619246 - Support reporting crashes per pageloads

Reporter

Description

•

15 years ago

Crashes per page loads seems like an interesting way to view crash data (as opposed to crashes per ADU. We should track this info. It will become more important once we have many project branches. They may not have many ADUs (10's at most?) but likely will have developers living on them. Crashes/pageloads would give a more accurate pictures. Additionally, if we have this data, we can mash it up with ADUs and potentially get MTBF failure.

LegNeato

Reporter

Comment 2

•

15 years ago

(In reply to comment #0) > Additionally, if we have this data, we can mash it up with ADUs and potentially > get MTBF failure. Acronym fail, sigh.

(not currently active) Ted Mielczarek

Comment 3

•

15 years ago

To clarify, you want to have a "number of page loads" metric reported from the client?

LegNeato

Reporter

Comment 4

•

15 years ago

Right. I guess this is two parts. I want the # of pageloads between crashes to be stored somewhere and I want that data sent back to us in some usable form (in the crash report itself would make sense I think) We could then aggregate the pageload counts on the server and calculate the overall crashes/pageloads for a given version.

Robert Kaiser

Comment 5

•

14 years ago

"pageloads since last crash" sounds interesting and probably not a privacy hazard, yes.

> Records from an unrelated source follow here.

(** * muver: orchestration of variant calling

    A shallow embedding of [muver/call_variants.py] and [muver/pipeline.py].

    Both files are orchestration code: they call collaborators that live in
    other modules of the package ([reference], [sample], [variant_list],
    [wrappers], ...) in a fixed order and thread a few values between them.
    The collaborators are not part of the files under study, so they are taken
    as a parameter: a handler [ext] that answers every collaborator call on an
    abstract world.  What a run does is observed as the trace of collaborator
    calls it makes, with their arguments and answers. *)

From Stdlib Require Import Ascii String ZArith.
From stdpp Require Import base strings pretty list gmap.

Open Scope string_scope.
Open Scope list_scope.

(** ** The Python layer *)

Module Py.

(** Exceptions that can reach the top level.  [Failure] stands for whatever
    a collaborator raises from inside. *)
Inductive exn :=
| SystemExit
| NameError (name : string)
| KeyError (key : string)
| IndexError
| ValueError
| Failure (what : string).

Inductive result (A : Type) :=
| Ok (a : A)
| Err (e : exn).
Arguments Ok {A} a.
Arguments Err {A} e.

Definition is_ok {A} (r : result A) : bool :=
  match r with Ok _ => true | Err _ => false end.

Definition raised {A} (r : result A) : option exn :=
  match r with Ok _ => None | Err e => Some e end.

Definition dquote : string := String (Ascii.ascii_of_nat 34) "".
Definition newline : string := String (Ascii.ascii_of_nat 10) "".

(** [s.rfind(c)]: index of the last occurrence, [-1] when there is none. *)
Fixpoint rfind_from (c : ascii) (s : string) (i acc : Z) : Z :=
  match s with
  | EmptyString => acc
  | String a s' => rfind_from c s' (i + 1) (if Ascii.eqb a c then i else acc)
  end.

Definition rfind (c : ascii) (s : string) : Z := rfind_from c s 0 (-1).

(** [p[lo:hi]] for [0 <= lo]. *)
Definition slice (p : string) (lo hi : Z) : string :=
  String.substring (Z.to_nat lo) (Z.to_nat (hi - lo)) p.

Fixpoint any_not (c : ascii) (s : string) : bool :=
  match s with
  | EmptyString => false
  | String a s' => negb (Ascii.eqb a c) || any_not c s'
  end.

(** [os.path.splitext] of [posixpath]: the extension starts at the last dot
    of the last path component, leading dots of that component excepted. *)
Definition splitext (p : string) : string * string :=
  let sepIndex := rfind "/"%char p in
  let dotIndex := rfind "."%char p in
  if (sepIndex <? dotIndex)%Z && any_not "."%char (slice p (sepIndex + 1) dotIndex)
  then (slice p 0 dotIndex, slice p dotIndex (Z.of_nat (String.length p)))
  else (p, "").

Definition startswith (pre s : string) : bool := String.prefix pre s.

Definition endswith (s suf : string) : bool :=
  let n := String.length s in
  let m := String.length suf in
  (m <=? n)%nat && String.eqb (String.substring (n - m)%nat m s) suf.

(** [os.path.join(a, *p)] of [posixpath]. *)
Definition join_step (path b : string) : string :=
  if startswith "/" b then b
  else if String.eqb path "" || endswith path "/" then path +:+ b
  else path +:+ "/" +:+ b.

Definition join (a : string) (p : list string) : string :=
  foldl join_step a p.

(** ['{}<suffix>'.format(x)] for a string [x]. *)
Definition format1 (suffix x : string) : string := x +:+ suffix.

(** Truth value of an optional string argument: [None] and [''] are false. *)
Definition truthy (x : option string) : bool :=
  match x with
  | None => false
  | Some s => negb (String.eqb s "")
  end.

End Py.
Export Py.

Arguments join : simpl never.
Arguments format1 : simpl never.
Arguments splitext : simpl never.

Example splitext_fa : splitext "genome/ref.fa" = ("genome/ref", ".fa").
Proof. reflexivity. Qed.

Example splitext_dotted_dir : splitext "genome.d/ref" = ("genome.d/ref", "").
Proof. reflexivity. Qed.

Example splitext_hidden : splitext "dir/.hidden" = ("dir/.hidden", "").
Proof. reflexivity. Qed.

Example join_exp : join "exp" ["output"; "mutations.txt"] = "exp/output/mutations.txt".
Proof. reflexivity. Qed.

Example join_exp_slash : join "exp/" ["sample_info.txt"] = "exp/sample_info.txt".
Proof. reflexivity. Qed.

(** ** Values exchanged with the collaborators *)

(** The types the orchestration code only passes along.  [World] is whatever
    the collaborators read and write: the file system, the standard error
    stream, the external tools. *)
Record Domain := {
  World : Type;
  Float : Type;        (* a Python float *)
  ChromSizes : Type;   (* what [reference.read_chrom_sizes] returns *)
  Repeats : Type;      (* what [utils.read_repeats] returns *)
  Fits : Type;         (* what [repeat_indels.read_fits] returns *)
  Variants : Type;     (* a [VariantList] instance *)
}.

(** An entry of [sample._sams]: a temporary file, of which only [.name] is read. *)
Record TempFile := { name : string }.

(** A value of the dict returned by [Sample.get_intermediate_file_names]:
    one file name, or a list of file names (one per FASTQ group). *)
Inductive ifile :=
| Path (s : string)
| Paths (l : list string).

Section Collaborators.

Context {D : Domain}.

(** The attributes of a [sample.Sample] object that the two files read or
    assign.  [strand_bias_std] and [repeat_indel_fits_dict] are assigned by
    [run_pipeline]. *)
Record Sample := {
  sample_name : string;
  fastqs : list (list string);
  _sams : list TempFile;
  merged_bam : string;
  repeat_indel_header : string;
  repeat_indel_fits : string;
  strand_bias_std : option (Float D);
  repeat_indel_fits_dict : option (Fits D);
}.

Definition set_strand_bias_std (v : Float D) (s : Sample) : Sample :=
  {| sample_name := sample_name s; fastqs := fastqs s; _sams := _sams s;
     merged_bam := merged_bam s; repeat_indel_header := repeat_indel_header s;
     repeat_indel_fits := repeat_indel_fits s;
     strand_bias_std := Some v;
     repeat_indel_fits_dict := repeat_indel_fits_dict s |}.

Definition set_repeat_indel_fits_dict (v : Fits D) (s : Sample) : Sample :=
  {| sample_name := sample_name s; fastqs := fastqs s; _sams := _sams s;
     merged_bam := merged_bam s; repeat_indel_header := repeat_indel_header s;
     repeat_indel_fits := repeat_indel_fits s;
     strand_bias_std := strand_bias_std s;
     repeat_indel_fits_dict := Some v |}.

(** A reference to a sample object: its position in the list [samples].
    [control_sample] is an alias of one element of that list, not a copy. *)
Definition sample_ref := nat.

(** Every call that leaves the two files, with its arguments.  A method call
    on a sample carries the state of the object it is called on. *)
Inductive call :=
(* reference *)
| check_reference_indices (reference_assembly : string)
| create_reference_indices (reference_assembly : string)
| read_chrom_sizes_from_file (chrom_sizes : string)
| read_chrom_sizes (reference_assembly : string)
(* os.path, sys.stderr *)
| path_exists (path : string)
| stderr_write (text : string)
(* repeats, utils, repeat_indels *)
| create_repeat_file (reference_assembly repeat_file : string)
| read_repeats (repeat_file : string)
| read_fits (repeat_indel_fits : string)
| fit_repeat_indel_rates (repeats : Repeats D) (merged_bam repeat_indel_fits : ifile)
    (repeat_indel_header : string)
(* sample *)
| read_samples_from_text (sample_list : string) (exp_dir : option string)
| generate_experiment_directory (experiment_directory : string)
| generate_intermediate_files (self : Sample)
| get_intermediate_file_names (self : Sample)
| clear_temp_file_indices (self : Sample)
| write_sample_info_file (samples : list Sample) (sample_info_file : string)
(* variant_list *)
| VariantList (input_vcf : string) (samples : list Sample)
    (excluded_regions : option string) (repeat_file : string)
    (control_sample : option sample_ref) (chrom_sizes : ChromSizes D)
| write_output_table (self : Variants D) (text_output : string)
| write_output_vcf (self : Variants D) (vcf_output : string)
(* wrappers, read_processing *)
| bowtie2_align (fastq_1 reference_assembly sam : string) (fastq_2 : option string) (p : Z)
| remove_diff_chr_pairs (in_sam out_sam : ifile)
| mapq_filter (in_sam out_sam : ifile)
| add_read_groups (in_sam out_bam : ifile) (sample_name : string)
| deduplicate (in_bam out_bam metrics : ifile)
| realigner_target_creator (reference_assembly : string) (in_bam intervals : ifile)
| indel_realigner (reference_assembly : string) (log in_bam intervals out_bam : ifile)
| fix_mate_information (in_bam out_bam : ifile)
| merge_bams (in_bams out_bam : ifile)
| run_haplotype_caller (bams : list string) (reference_assembly vcf log : string) (nct : Z)
| run_mpileup (bam : ifile) (reference_assembly : string) (mpileup_out : ifile)
| get_mpileup_depths (bam : ifile) (reference_assembly : string) (bedgraph : ifile)
(* bias_distribution, depth_distribution *)
| calculate_bias_distribution_mpileup (mpileup_out : ifile) (reference_assembly : string)
    (output : ifile)
| calculate_depth_distribution_mpileup (mpileup_out output : ifile)
| filter_regions_by_depth_mpileup (mpileup_out : ifile) (chrom_sizes : ChromSizes D)
    (mu sigma : Float D) (filtered_sites : ifile).

(** What a call answers when it does not raise. *)
Definition ret (c : call) : Type :=
  match c with
  | check_reference_indices _ => bool
  | path_exists _ => bool
  | read_chrom_sizes_from_file _ => ChromSizes D
  | read_chrom_sizes _ => ChromSizes D
  | read_repeats _ => Repeats D
  | read_fits _ => Fits D
  | read_samples_from_text _ _ => list Sample
  | generate_intermediate_files _ => Sample
  | clear_temp_file_indices _ => Sample
  | get_intermediate_file_names _ => gmap string ifile
  | VariantList _ _ _ _ _ _ => Variants D
  | calculate_bias_distribution_mpileup _ _ _ => (Float D * Float D)%type
  | calculate_depth_distribution_mpileup _ _ => (Float D * Float D)%type
  | _ => unit
  end.

(** One entry of a trace: a collaborator call with its answer, or the
    return of [pool.map] to the main process, with the results of all tasks
    ([None]) or re-raising the exception of a task ([Some e]). *)
Inductive event :=
| Ev (c : call) (r : result (ret c))
| Mapped (raised : option exn).

Definition ev_call (e : event) : option call :=
  match e with
  | Ev c _ => Some c
  | Mapped _ => None
  end.
Definition deleteCourse (courseId : string) : Site → SiteResponse * Site :=
  site_try_catch
    (Course_delete courseId;;
     mret {| site_status := 204; site_body := SEmpty |})
    (λ error s,
       ({| site_status := 500; site_body := SError "Error deleting course" error |}, s)).

Definition listCourses : Site → SiteResponse * Site :=
  site_try_catch
    (courses ← Course_scan;
     mret {| site_status := 200; site_body := SCourses courses |})
    (λ error s,
       ({| site_status := 500; site_body := SError "Error listing courses" error |}, s)).

Definition video_key (courseId sectionId chapterId : string) : string :=
  "courses/" +:+ courseId +:+ "/sections/" +:+ sectionId
    +:+ "/chapters/" +:+ chapterId +:+ "/video.mp4".

Definition getUploadVideoUrl (courseId sectionId chapterId : string)
    : Site → SiteResponse * Site :=
  site_try_catch
    (let key := video_key courseId sectionId chapterId in
     let command :=
       {| target_Bucket := AWS_S3_BUCKET (base senv);
          target_Key := key;
          target_ContentType := "video/mp4" |} in
     uploadUrl ← getSignedUrl command 3600;
     mret {| site_status := 200; site_body := SUrl uploadUrl |})
    (λ error s,
       ({| site_status := 500; site_body := SError "Error generating upload URL" error |},
        s)).

End Catalog.

(** An identifier without the character [/] (code 47), as a path segment
    is before decoding. *)
Fixpoint slash_free (s : string) : bool :=
  match s with
  | EmptyString => true
  | String a s => negb (Ascii.eqb a (Ascii.ascii_of_nat 47)) && slash_free s
  end.

(** The file name under which an image lands on a chapter's video. *)
Definition video_name (sectionId chapterId : string) : string :=
  "sections/" +:+ sectionId +:+ "/chapters/" +:+ chapterId +:+ "/video.mp4".

(** The 500 answer of [createCourse]. *)
Definition creation_failed (op : SiteOp) : SiteResponse :=
  {| site_status := 500; site_body := SError "Error creating course" (Rejected op) |}.

(** *** Sample data for the rest of the controller *)

Definition senv_ok : SiteEnv :=
  {| base := env_ok;
     rejects := λ _, false;
     product_id_of := λ _, "prod_1";
     price_id_of := λ _, "price_1";
     signed := λ command expiresIn, "https://signed.example/" +:+ target_Key command |}.

#[global] Instance SiteOp_eq_dec : EqDecision SiteOp.
Proof. solve_decision. Defined.

Definition senv_rejecting (ops : list SiteOp) : SiteEnv :=
  {| base := env_ok;
     rejects := λ op, bool_decide (op ∈ ops);
     product_id_of := product_id_of senv_ok;
     price_id_of := price_id_of senv_ok;
     signed := signed senv_ok |}.

Definition site0 : Site := {| stores := world0; products := []; prices := [] |}.

(** A course body with an identifier but no sections. *)
Definition body_c2 : CourseBody :=
  {| body_id := Some "c2"; body_title := "Iris"; body_teacherName := "Ada";
     body_price := 30; body_sections := None |}.

(** A course body without an identifier, with one section of one chapter. *)
Definition body_anonymous : CourseBody :=
  {| body_id := None; body_title := "stdpp"; body_teacherName := "Ada";
     body_price := 12;
     body_sections :=
       Some [ {| sectionId := "s1"; chapters := Some [ {| chapterId := "ch1" |} ] |} ] |}.

Definition purchase_c2 : PurchaseRequest :=
  {| req_userId := "u1"; req_courseId := "c2"; req_transactionId := "tx9";
     req_amount := 3000; req_paymentProvider := "stripe" |}.

(** ** Symbolic execution of the handlers *)

(** Membership in a log built by appending. *)
Ltac in_writes :=
  cbn; rewrite ?elem_of_app, ?list_elem_of_singleton; auto.

Lemma bind_eq {A B} (m : Async A) (k : A → Async B) (w : World) :
  (m ≫= k) w =
    match m w with
    | (Returned a, w') => k a w'
    | (Thrown e, w') => (Thrown e, w')
    end.
Proof. reflexivity. Qed.

Lemma ret_eq {A} (a : A) (w : World) : mret (M := Async) a w = (Returned a, w).
Proof. reflexivity. Qed.

Lemma call_eq {A} env op (action : Async A) (w : World) :
  call env op action w =
    if fails env op then (Thrown (DownstreamError op), w) else action w.
Proof. unfold call. by destruct (fails env op). Qed.

Lemma mapM_cons {A B} (f : A → Async B) (x : A) (l : list A) :
  mapM f (x :: l) = (y ← f x; k ← mapM f l; mret (y :: k)).
Proof. reflexivity. Qed.

Lemma mapM_chapters (l : list Chapter) (w : World) :
  mapM (M := Async) (λ chapter,
      mret {| cp_chapterId := chapterId chapter; completed := false |}) l w
  = (Returned (chapter_progress <$> l), w).
Proof.
  induction l as [|chapter l IH]; [done|].
  by rewrite mapM_cons, bind_eq, ret_eq, bind_eq, IH, ret_eq.
Qed.

Lemma mapM_sections (l : list CourseSection) (w : World) :
  mapM (M := Async) (λ section,
      chapters ← Array_map (chapters section) (λ chapter,
        mret {| cp_chapterId := chapterId chapter; completed := false |});
      mret {| sp_sectionId := sectionId section; sp_chapters := chapters |}) l w
  = match sections_progress l with
    | Some k => (Returned k, w)
    | None => (Thrown undefined_map, w)
    end.
Proof.
  induction l as [|section l IH]; [done|].
  rewrite mapM_cons, !bind_eq. cbn [sections_progress].
  unfold section_progress, Array_map at 1.
  destruct (chapters section) as [cs|]; [|done].
  rewrite mapM_chapters, ret_eq, bind_eq, IH.
  by destruct (sections_progress l).
Qed.

Lemma initialProgress_of_eq env req course w :
  initialProgress_of env req course w =
    match mirrored course with
    | Some l =>
        (Returned
           {| ucp_userId := req_userId req;
              ucp_courseId := req_courseId req;
              enrollmentDate := clock env (date_reads w);
              overallProgress := 0;
              ucp_sections := l;
              lastAccessedTimestamp := clock env (S (date_reads w)) |},
         tick (tick w))
    | None => (Thrown undefined_map, tick w)
    end.
Proof.
  unfold initialProgress_of, mirrored. rewrite bind_eq. cbn [Date_now].
  rewrite bind_eq. unfold Array_map at 1.
  destruct (sections course) as [l|]; [|done].
  rewrite mapM_sections.
  by destruct (sections_progress l).
Qed.

(** The purchase handler, case by case. *)
Lemma createTransaction_eq env req w :
  createTransaction env req w =
    if fails env OpCourseGet then (purchase_failed (DownstreamError OpCourseGet), w)
    else match courses w !! req_courseId req with
    | None => (res_status_json 404 (BMessage "Course not found"), w)
    | Some course =>
      if fails env OpTransactionSave
      then (purchase_failed (DownstreamError OpTransactionSave), tick w)
      else match mirrored course with
      | None => (purchase_failed undefined_map, tick (after_transaction env req w))
      | Some l =>
        if fails env OpProgressSave
        then (purchase_failed (DownstreamError OpProgressSave),
              tick (tick (after_transaction env req w)))
        else if fails env OpCourseAdd
        then (purchase_failed (DownstreamError OpCourseAdd), after_progress env req w l)
        else (purchased env req w l, after_enrollment env req w l)
      end
    end.
Proof.
  unfold createTransaction, try_catch. rewrite bind_eq.
  unfold Course_get. rewrite call_eq.
  destruct (fails env OpCourseGet); [done|].
  destruct (courses w !! req_courseId req) as [course|] eqn:Hc; [|done].
  rewrite bind_eq. cbn [Date_now]. rewrite bind_eq.
  unfold Transaction_save. rewrite call_eq.
  destruct (fails env OpTransactionSave); [done|].
  rewrite bind_eq, initialProgress_of_eq.
  fold (the_transaction env req w). 
  change (record _ (set_transactions _ (tick w))) with (after_transaction env req w).
  destruct (mirrored course) as [l|]; [|done].
  rewrite bind_eq. unfold UserCourseProgress_save. rewrite call_eq.
  destruct (fails env OpProgressSave); [done|].
  rewrite bind_eq. unfold Course_update_ADD_enrollments. rewrite call_eq.
  destruct (fails env OpCourseAdd); [done|].
  rewrite ret_eq. unfold purchased, after_enrollment, after_progress, the_progress.
  cbn. by rewrite Hc.
Qed.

Of course, we won't get numbers from people who don't crash at all, so the sample will be biased towards those people who crash at all.

(not currently active) Ted Mielczarek

Comment 6

•

14 years ago

We could probably report a "pageloads since last crash" value with telemetry. In fact, it's probably worth filing a more general bug on this, allowing us to have values that are collected via telemetry also get submitted with our crash reports, so that we don't have to write these things twice.

Asa Dotzler [:asa]

Comment 7

•

14 years ago

This seems like a feature page-worthy report. We will need to coordinate with several teams to make it happen, for example. I like this metric proposal. Is there somewhere we can discuss additional metrics for tracking this? I don't want to derail anything here, but I do still think hours of usage or number and lengths of sessions between crashes feels like something more humanly familiar and thus actionable. For example, we could get our UR folks doing some studies to figure out for most people what the length of time is that is required for a user, upon crashing, to say "I can't remember the last time that happened" or something like that. If we hit that level of stability, I'd be really happy, regardless of what the number is or how it compares to other browsers.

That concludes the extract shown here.